Lee: One thing I would say is ‘don’t be afraid,’ because it is very doable, but I think you need to find the right people to get involved with. If there is a need, there is a way to fill it. Basically, assembling the right team to come up with the right solution to solve that need is the best advice I could give.
How much do you charge for services? Are you making a profit?
Dick: Currently, our revenue model is based solely on membership fees that the lawyers in the network pay, which is $85 per month, or slightly over a thousand dollars per year. We currently have about 350 lawyers subscribed to our service and membership is growing steadily. We have a few additional revenue models that we plan to roll out as we go, but revenue is secondary to our primary objective, which is to gain traction and brand awareness and position Select Counsel as the go-to platform that corporate clients turn to for high quality boutique counsel.
Krow: We currently have hundreds of users on the single-user platform that is available through our website, including users at Am Law 100 firms and Fortune 500 companies. We just released our enterprise-level system, which is designed for larger firms and corporate legal departments, and have already signed top-tier firms to that platform. We also announced our billing data analytics services at the ABA Techshow, which is a very exciting and deeply needed service. The response to that announcement has been overwhelming. We have a subscription pricing model based on the number of users and number of matters. A base level guideline for enterprise users is $100 per user per month, but we provide enterprise license quotes after discussion with customers about their needs.

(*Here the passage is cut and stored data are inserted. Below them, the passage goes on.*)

(* ===== verification/EventListenerMgr.v ===== *)
(** * Event listeners

    [event_listener_mgr.cpp]: clients register for an event type and a group; an event is
    handed to a queue that calls the listeners of its type that are in its group.  Remote
    objects and the outside are as in [NotifierMgr.v]. *)
From S2P Require Import Prelude Json ResType CommonUtil.

Definition EVENT_START : Z := 0. (* res_value.h:41 *)
Definition EVENT_KEY_PERF_SCENE : Z := 23. (* res_value.h:63 *)
Definition EVENT_END : Z := 27. (* res_value.h:66 *)
Definition LISTENER_GROUP_COMMON : Z := 1. (* res_value.h:85 *)

(** event_listener_mgr.h:38-42 [EventListenerInfo] *)
Record EventListenerInfo := mkEventListenerInfo {
  listener : Z;
  el_pid : Z;
  groups : gset Z;
}.
#[export] Instance EventListenerInfo_eta : Eta EventListenerInfo := fun i =>
  mkEventListenerInfo (listener i) (el_pid i) (groups i).

(** What the manager does to the outside. *)
Inductive ECall (J : Type) :=
  | EAddDeath (listener : Z)
  | ERemoveDeath (listener : Z)
  | EOnReceiveEvent (listener eventType eventValue listenerGroup : Z) (extInfo : string).
Arguments EAddDeath {_}.
Arguments ERemoveDeath {_}.
Arguments EOnReceiveEvent {_}.

(** A task of the queue: the listeners and the event. *)
Record ETask (J : Type) := mkETask {
  et_listeners : list Z;
  et_type : Z;
  et_value : Z;
  et_extInfo : J;
  et_group : Z;
}.
Arguments mkETask {_}.
Arguments et_listeners {_}.
Arguments et_type {_}.
Arguments et_value {_}.
Arguments et_extInfo {_}.
Arguments et_group {_}.

(** event_listener_mgr.h:67-71 [eventListenerMap_] the members *)
Record EventListenerMgr (J : Type) := mkEventListenerMgr {
  e_initialized_ : bool;
  eventListenerMap_ : gmap Z (gmap Z EventListenerInfo);
  eventListenerDeathRecipient_ : bool;
  eventSenderQueue_ : option (list (ETask J));
  e_trace : list (ECall J);
}.
Arguments mkEventListenerMgr {_}.
Arguments e_initialized_ {_}.
Arguments eventListenerMap_ {_}.
Arguments eventListenerDeathRecipient_ {_}.
Arguments eventSenderQueue_ {_}.
Arguments e_trace {_}.
#[export] Instance EventListenerMgr_eta J : Eta (EventListenerMgr J) := fun s =>
  mkEventListenerMgr (e_initialized_ s) (eventListenerMap_ s) (eventListenerDeathRecipient_ s)
    (eventSenderQueue_ s) (e_trace s).

(** The singleton when the process starts. *)
Definition new_EventListenerMgr {J} : EventListenerMgr J := mkEventListenerMgr false ∅ false None [].

Section event_listener_mgr.
Context {J : Type} `{!Json J} `{!JsonText J}.
(** The flag of the build and [StrToInt] of the common library of the system. *)
Context (with_ext_res : bool) (StrToInt : string -> option Z).
#[local] Abbreviation M := (ST (EventListenerMgr J)).

Definition e_record (c : ECall J) : M unit := st_modify (fun s => s <| e_trace ::= fun l => l ++ [c] |>).

(** event_listener_mgr.cpp:43-54 [EventListenerMgr::Init] *)
Definition EventListenerMgr_Init : M unit :=
  s ← st_get;
  ret_if e_initialized_ s;
  st_modify (fun s => s <| eventListenerDeathRecipient_ := true |> <| eventSenderQueue_ := Some [] |>
                       <| e_initialized_ := true |>).

(** event_listener_mgr.cpp:56-59 [EventListenerMgr::Deinit] *)
Definition EventListenerMgr_Deinit : M unit := st_modify (fun s => s <| eventSenderQueue_ := None |>).

(** The entry of a listener. *)
Definition listener_at (eventType pid : Z) (m : gmap Z (gmap Z EventListenerInfo)) : option EventListenerInfo :=
  m !! eventType ≫= lookup pid.

(** [eventListenerMap_[eventType][pid] = info] *)
Definition set_listener (eventType pid : Z) (info : EventListenerInfo)
    (m : gmap Z (gmap Z EventListenerInfo)) : gmap Z (gmap Z EventListenerInfo) :=
  <[eventType := <[pid := info]> (default ∅ (m !! eventType))]> m.

(** event_listener_mgr.cpp:61-94 [EventListenerMgr::RegisterEventListener] *)
Definition RegisterEventListener (callingPid : Z) (obj : option Z) (eventType listenerGroup : Z) : M unit :=
  obj <-? obj;
  s ← st_get;
  ret_if negb (eventListenerDeathRecipient_ s);
  match listener_at eventType callingPid (eventListenerMap_ s) with
  | Some info =>
      st_when (bool_decide (listenerGroup ∉ groups info))
        (st_modify (fun s => s <| eventListenerMap_ ::=
           set_listener eventType callingPid (info <| groups ::= union {[ listenerGroup ]} |>) |>))
  | None =>
      st_modify (fun s => s <| eventListenerMap_ ::=
        set_listener eventType callingPid (mkEventListenerInfo obj callingPid {[ listenerGroup ]}) |>);;
      e_record (EAddDeath obj)
  end.

(** event_listener_mgr.cpp:96-117 [EventListenerMgr::UnRegisterEventListener] *)
Definition UnRegisterEventListener (callingPid eventType listenerGroup : Z) : M unit :=
  s ← st_get;
  listeners <-? eventListenerMap_ s !! eventType;
  info <-? listeners !! callingPid;
  let info := info <| groups ::= fun g => g ∖ {[ listenerGroup ]} |> in
  if bool_decide (groups info <> ∅)
  then st_modify (fun s => s <| eventListenerMap_ ::= set_listener eventType callingPid info |>)
  else
    e_record (ERemoveDeath (listener info));;
    let listeners := delete callingPid listeners in
    st_modify (fun s => s <| eventListenerMap_ ::=
      if bool_decide (listeners = ∅) then delete eventType else <[eventType := listeners]> |>).

(** event_listener_mgr.cpp:168-182 [EventListenerMgr::RemoveListenerLock] at each event type the
    first entry by pid; the map of a type stays when it gets empty *)
Definition RemoveListenerLock (obj : Z) : M unit :=
  s ← st_get;
  st_iter (fun e =>
    p <-? head (filter (fun p => listener p.2 = obj) (in_order e.2));
    e_record (ERemoveDeath (listener p.2));;
    st_modify (fun s => s <| eventListenerMap_ ::= alter (delete p.1) e.1 |>))
    (in_order (eventListenerMap_ s)).

(** event_listener_mgr.cpp:119-127 [EventListenerMgr::OnRemoteListenerDied] *)
Definition OnRemoteListenerDied (obj : option Z) : M unit :=
  obj <-? obj; RemoveListenerLock obj.

(** event_listener_mgr.cpp:32-32 [DEFAULT_VALUE] *)
Definition EXT_DEFAULT_VALUE : Z := -1.

(** event_listener_mgr.cpp:130-141 [EventListenerMgr::GetExtTypeByEventExtInfo] *)
Definition GetExtTypeByEventExtInfo (extInfo : J) : Z :=
  match find_string "extType" extInfo with
  | None => EXT_DEFAULT_VALUE
  | Some text => default EXT_DEFAULT_VALUE (StrToInt text)
  end.

(** event_listener_mgr.cpp:226-240 [EventListenerMgr::HandleSendEvent] *)
Definition HandleSendEvent (listenerVec : list Z) (eventType eventValue : Z) (extInfo : J)
    (listenerGroup : Z) : M unit :=
  s ← st_get;
  q ← st_some (eventSenderQueue_ s);
  st_modify (fun s => s <| eventSenderQueue_ :=
    Some (q ++ [mkETask listenerVec eventType eventValue extInfo listenerGroup]) |>).

(** event_listener_mgr.cpp:184-209 [EventListenerMgr::SendEventLock] *)
Definition SendEventLock (eventType eventValue : Z) (extInfo : J) (listenerGroup targetPid : Z) : M unit :=
  s ← st_get;
  listeners <-? eventListenerMap_ s !! eventType;
  let listenerArray :=
    if targetPid >=? 0 then
      match listeners !! targetPid with
      | Some info => if bool_decide (listenerGroup ∈ groups info) then [listener info] else []
      | None => []
      end
    else (fun p => listener p.2) <$> filter (fun p => listenerGroup ∈ groups p.2) (in_order listeners) in
  HandleSendEvent listenerArray eventType eventValue extInfo listenerGroup.

(** event_listener_mgr.cpp:144-166 [EventListenerMgr::SendEvent] *)
Definition SendEvent (eventType eventValue : Z) (extInfo : J) (listenerGroup targetPid : Z) : M unit :=
  ret_if (eventType <? EVENT_START) || (eventType >? EVENT_END);
  s ← st_get;
  ret_if bool_decide (eventSenderQueue_ s = None);
  let extType := if with_ext_res && (eventType =? EVENT_KEY_PERF_SCENE)
                 then GetExtTypeByEventExtInfo extInfo else EXT_DEFAULT_VALUE in
  let eventType := if extType =? EXT_DEFAULT_VALUE then eventType else to_u32 extType in
  SendEventLock eventType eventValue extInfo listenerGroup targetPid.

(** event_listener_mgr.cpp:211-224 [EventListenerMgr::DumpRegisterInfo] *)
Definition EventListenerMgr_DumpRegisterInfo (s : EventListenerMgr J) : gmap Z (list Z) :=
  (fun listeners => (fun p => el_pid p.2) <$> in_order listeners) <$> eventListenerMap_ s.

(** event_listener_mgr.cpp:229-238 [func] the queue runs its oldest task *)
Definition run_event_queue : M unit :=
  s ← st_get;
  match eventSenderQueue_ s with
  | Some (t :: q) =>
      st_modify (fun s => s <| eventSenderQueue_ := Some q |>);;
      st_iter (fun obj => e_record (EOnReceiveEvent obj (et_type t) (et_value t) (et_group t)
                                      (json_dump (et_extInfo t)))) (et_listeners t)
  | _ => mret tt
  end.
End event_listener_mgr.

Lee: It depends on the level of litigation complaints we are processing. It can range anywhere from the low- to mid-hundreds. We have two or three users about to sign on to what we call the implementation phase. We have started to generate a little bit of revenue from the preliminary testing with clients, but we’re excited about the financial potential as we start rolling out more and more user seats in California and other states.
Do you consider your company disruptive to the legal industry? If so, how?

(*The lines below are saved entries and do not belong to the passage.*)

(** res_sched_service.cpp:735-743 [ResSchedService::DumpUserUsage] *)
Definition DumpUserUsage : string :=
  "usage: resource schedule service dump [<options>]" +:+ nl
  +:+ "setPreloadSwitch      |setPreloadSwitch [value], 1:open, 0:close." +:+ nl
  +:+ "getPreloadSwitch      |getPreloadSwitch." +:+ nl
  +:+ "preloadAbilityStage   |preloadAbilityStage [bundleName]." +:+ nl
  +:+ "preloadWindowStage    |preloadWindowStage [bundleName] [abilityName]." +:+ nl
  +:+ "preloadProcess        |preloadProcess [bundleName]." +:+ nl.

(** res_sched_service.cpp:746-750 [ResSchedService::DumpUsage2D] *)
Definition DumpUsage2D : string :=
  "    setSystemLoadLevel (LevelNum/reset): set system load level. LevelNum range: 0-7" +:+ nl
  +:+ "    getSystemloadInfo: get system load info." +:+ nl.

Definition usage : M string := if LOAD_LEVEL_2D then mret DumpUsage2D else DumpUsage.

(** res_sched_service.cpp:753-757 [ResSchedService::DumpAllInfo] *)
Definition DumpAllInfo : M string :=
  text ← in_plugins DumpAllPlugin;
  mret ("================Resource Schedule Service Infos================" +:+ nl +:+ text).

(** res_sched_service.cpp:810-814 [ResSchedService::DumpAllPluginConfig] *)
Definition Service_DumpAllPluginConfig : M string :=
  text ← in_plugins DumpAllPluginConfig;
  mret ("================Resource Schedule Plugin Config================" +:+ nl +:+ text).

(** res_sched_service.cpp:702-721 [ResSchedService::DumpSystemLoadInfo] *)
Definition DumpSystemLoadInfo (s : Service J K S) : string :=
  let info := NotifierMgr_DumpRegisterInfo (notifiers s) in
  let pids hap := String.concat "" ((fun p => to_string p.1 +:+ " ") <$> filter (fun p => p.2 = hap) info) in
  "systemloadLevel:" +:+ to_string (NotifierMgr_GetSystemloadLevel (notifiers s)) +:+ nl
  +:+ "natives:" +:+ pids false +:+ nl +:+ "apps:" +:+ pids true +:+ nl.

(** res_sched_service.cpp:759-777 [ResSchedService::DumpExecutorDebugCommand] *)
Definition DumpExecutorDebugCommand (args : list string) : M string :=
  let times := match args !! 2%nat with
               | Some a => if atoi a >? 0 then atoi a else 1
               | None => 1
               end in
  let isSync := match args !! 1%nat with Some a => atoi a =? 0 | None => true end in
  st_iter (fun _ => s_record (SSendDebugCommand isSync)) (replicate (Z.to_nat times) tt);;
  mret ("Send debug command to resource_schedule_executor." +:+ nl).

Definition bad_level_text : string :=
  "Err setSystemLoadLevel param. Please insert 0-7 to start debug, " +:+ quote +:+ "reset" +:+ quote +:+ " to close debug".

(** res_sched_service.cpp:779-808 [ResSchedService::DumpSetSystemLoad] *)
Definition DumpSetSystemLoad (args : list string) : M string :=
  if bool_decide (length args <> 2%nat)
  then mret ("Err setSystemLoadLevel param num. Please insert one param after "
             +:+ quote +:+ "setSystemLoadLevel" +:+ quote) else
  switchStr ← st_some (args !! 1%nat);
  if bool_decide (switchStr = "reset") then
    upd_svc (fun x => x <| systemLoadLevelDebugEnable_ := false |> <| debugSystemLoadLevel_ := 0 |>);;
    s ← get_svc;
    OnDeviceLevelChanged SYSTEMLOAD_LEVEL (actualSystemLoadLevel_ s) false;;
    mret ("Set SystemLoad Close" +:+ nl)
  else match svc_StrToInt switchStr with
  | None => mret bad_level_text
  | Some switchInfo =>
      if (switchInfo <=? DEBUG_LEVEL_MAXIMUM) && (switchInfo >=? DEBUG_LEVEL_MINIMUM) then
        upd_svc (fun x => x <| systemLoadLevelDebugEnable_ := true |> <| debugSystemLoadLevel_ := switchInfo |>);;
        OnDeviceLevelChanged SYSTEMLOAD_LEVEL switchInfo true;;
        mret ("setSystemLoadLevel Debug On with Level: " +:+ to_string switchInfo +:+ nl)
      else mret bad_level_text
  end.

(** res_sched_service.cpp:679-700 [ResSchedService::DumpExt] *)
Definition DumpExt (args : list string) : M string :=
  option ← st_some (args !! 0%nat);
  if bool_decide (option = "-h") then usage
  else if bool_decide (option = "-a") then DumpAllInfo
  else if bool_decide (option = "-p") then in_plugins DumpAllPlugin
  else if bool_decide (option = "getSystemloadInfo") then s ← st_get; mret (DumpSystemLoadInfo s)
  else if bool_decide (option = "sendDebugToExecutor") then DumpExecutorDebugCommand args
  else if bool_decide (option = "PluginConfig") then Service_DumpAllPluginConfig
  else mret "Error params.".

(** The commands for the plugin that preloads applications. *)
Definition preload_commands : list string :=
  ["setPreloadSwitch"; "getPreloadSwitch"; "preloadAbilityStage"; "preloadWindowStage"; "preloadProcess";
   "backgroundLoader"].

(** res_sched_service.cpp:642-677 [ResSchedService::DumpPreloadUserMode] *)
Definition DumpPreloadUserMode (caller : Caller) (fd : Z) (args : list string) : M Z :=
  k ← get_host;
  if negb (CheckDumpPermission caller k) then mret ERR_RES_SCHED_PERMISSION_DENIED else
  match args with
  | [] => s_record (SDumpText fd DumpUserUsage);; mret ERR_RES_SCHED_PERMISSION_DENIED
  | option :: _ =>
      if bool_decide (option ∈ preload_commands) then
        text ← in_plugins (DumpOnePlugin "libapp_preload_plugin.z.so" args);
        s_record (SDumpText fd text);;
        mret ERR_OK
      else mret ERR_RES_SCHED_PERMISSION_DENIED
  end.

(** Who may dump: in the build with the level for two displays three commands work outside
    the debug mode. *)
Definition dump_denied (caller : Caller) (args : list string) (k : K) : bool :=
  if LOAD_LEVEL_2D then
    negb (CheckDumpPermission caller k)
    || negb CheckENGMode
       && match args with
          | [] => false
          | option :: _ => bool_decide (option ∉ ["setSystemLoadLevel"; "getSystemloadInfo"; "-h"])
          end
  else negb (CheckDumpPermission caller k) || negb CheckENGMode.

(** res_sched_service.cpp:588-640 [ResSchedService::Dump] *)
Definition Dump (caller : Caller) (fd : Z) (args : list string) : M Z :=
  r ← DumpPreloadUserMode caller fd args;
  if r =? ERR_OK then mret ERR_OK else
  k ← get_host;
  if dump_denied caller args k then mret ERR_RES_SCHED_PERMISSION_DENIED else
  result ← (match args with
            | [] => usage
            | [_] => DumpExt args
            | option :: param :: rest =>
                if bool_decide (option = "-p") then in_plugins (DumpOnePlugin param rest)
                else if bool_decide (option = "sendDebugToExecutor") then DumpExecutorDebugCommand args
                else if bool_decide (option = "setSystemLoadLevel") then DumpSetSystemLoad args
                else mret ""
            end);
  s_record (SDumpText fd result);;
  mret ERR_OK.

Dick: It certainly has the potential to be. I’d estimate that boutiques represent 5 to 10 percent of the total work that corporate clients are sending to outside firms and that Select Counsel could be the spark that drives that figure up substantially, which would really alter the legal services landscape. The more that top lawyers continue to leave Big Law for boutiques, the more clients will take note of the high-quality boutique community that is emerging, the demand for these firms will rise and legal spend will fall. If we can successfully position Select Counsel as the platform for sourcing these boutiques, and we can simplify the search process and alleviate any concerns around quality, then we’ve removed much of the friction around hiring boutiques. I think you could then expect to see widespread adoption of the boutique model.

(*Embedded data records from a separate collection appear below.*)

(** Who may report a type: the scene board, an application (for some types only in the
    foreground), or a native service with the permission that the lists name. *)
Definition authorised (caller : Caller) (type : Z) s : Prop :=
  let a := allow (svc s) in
  let token := c_tokenId caller in
  match at_GetTokenTypeFlag token (host (plugins s)) with
  | TOKEN_HAP =>
      (type ∈ allowSCB a /\ at_GetHapTokenInfo token (host (plugins s)) = SCENEBOARD_BUNDLE_NAME)
      \/ (type ∈ allowAllApp a /\ (type ∈ allowFgApp a -> c_pid caller ∈ foregroundPids_ (rsmgr s)))
  | TOKEN_NATIVE =>
      match allowSomeSA a !! type with
      | Some uids => c_uid caller ∈ uids
      | None => type ∈ allowAllSA a
      end /\ verdict token s = 0
  | _ => False
  end.

Lemma in_cache_run {A} (m : ST (LRU Z Z) A) a c s :
  m (permissionCache_ (svc s)) = Some (a, c) ->
  in_cache m s = Some (a, s <| svc ::= fun x => x <| permissionCache_ := c |> |>).
Proof. intros E. unfold in_cache, in_part. by rewrite E. Qed.

Lemma IsHasPermission_run caller type uid s :
  cache_ok s ->
  exists s1, IsHasPermission caller type uid s
    = Some (sa_listed type uid (allow (svc s))
            && bool_decide (at_GetTokenTypeFlag (c_tokenId caller) (host (plugins s)) = TOKEN_NATIVE)
            && (verdict (c_tokenId caller) s =? 0), s1)
    /\ quiet s s1 /\ cache_ok s1.
Proof.
  intros [Hok Hcap]. unfold IsHasPermission. rewrite run_get_bind.
  destruct (sa_listed type uid (allow (svc s))); cbn [negb andb];
    [|exists s; by split_and!; [|apply quiet_refl|..]].
  destruct (decide (at_GetTokenTypeFlag (c_tokenId caller) (host (plugins s)) = TOKEN_NATIVE)) as [Ht|Ht].
  2:{ rewrite bool_decide_true, bool_decide_false by done. exists s. by split_and!; [|apply quiet_refl|..]. }
  rewrite bool_decide_false, bool_decide_true by tauto. cbn [andb].
  destruct (lru_get_spec (c_tokenId caller) _ Hok) as (c1 & E1 & Hok1 & Hc1 & He1).
  rewrite (run_bind _ _ _ _ _ (in_cache_run _ _ _ _ E1)).
  set (s1 := s <| svc ::= fun x => x <| permissionCache_ := c1 |> |>).
  assert (Q1 : quiet s s1) by by apply quiet_upd_svc.
  assert (C1 : cache_ok s1) by (split; [exact Hok1 | simpl; lia]).
  unfold verdict. unfold ref_get in *.
  destruct (find_key (c_tokenId caller) (entries (permissionCache_ (svc s)))) as [v|]; simpl.
  - by exists s1.
  - destruct (lru_put_spec (c_tokenId caller)
      (at_VerifyAccessToken (c_tokenId caller) NEEDED_PERMISSION (host (plugins s))) c1 Hok1) as (c2 & E2 & Hok2 & Hc2 & _);
      [lia|].
    exists (s1 <| svc ::= fun x => x <| permissionCache_ := c2 |> |>). split_and!.
    + by rewrite (run_bind _ _ _ _ _ (in_cache_run _ _ _ s1 E2)).
    + eapply quiet_trans; [exact Q1|]. by apply quiet_upd_svc.
    + split; [exact Hok2 | simpl; lia].
Qed.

Krow: Yes. We give law firms and clients the data and tools they need to transition off the traditional hourly billing model to alternative fee arrangements, even for complex work. This is where clients want the market to go, so firms must find ways to be competitive and profitable in a new pricing regime. Our platform solves this difficult problem. Lee: I think if you go to any large firm today, there is a lot of wasted efficiency, a lot of bureaucracy. If they start to use more technology, they would quickly become as efficient as smaller firms. There is a reluctance sometimes for older partners at larger firms to change, and that is unfortunate. But to be competitive with the next generation of lawyers, they need to adapt and challenge the way they have been doing business all these years.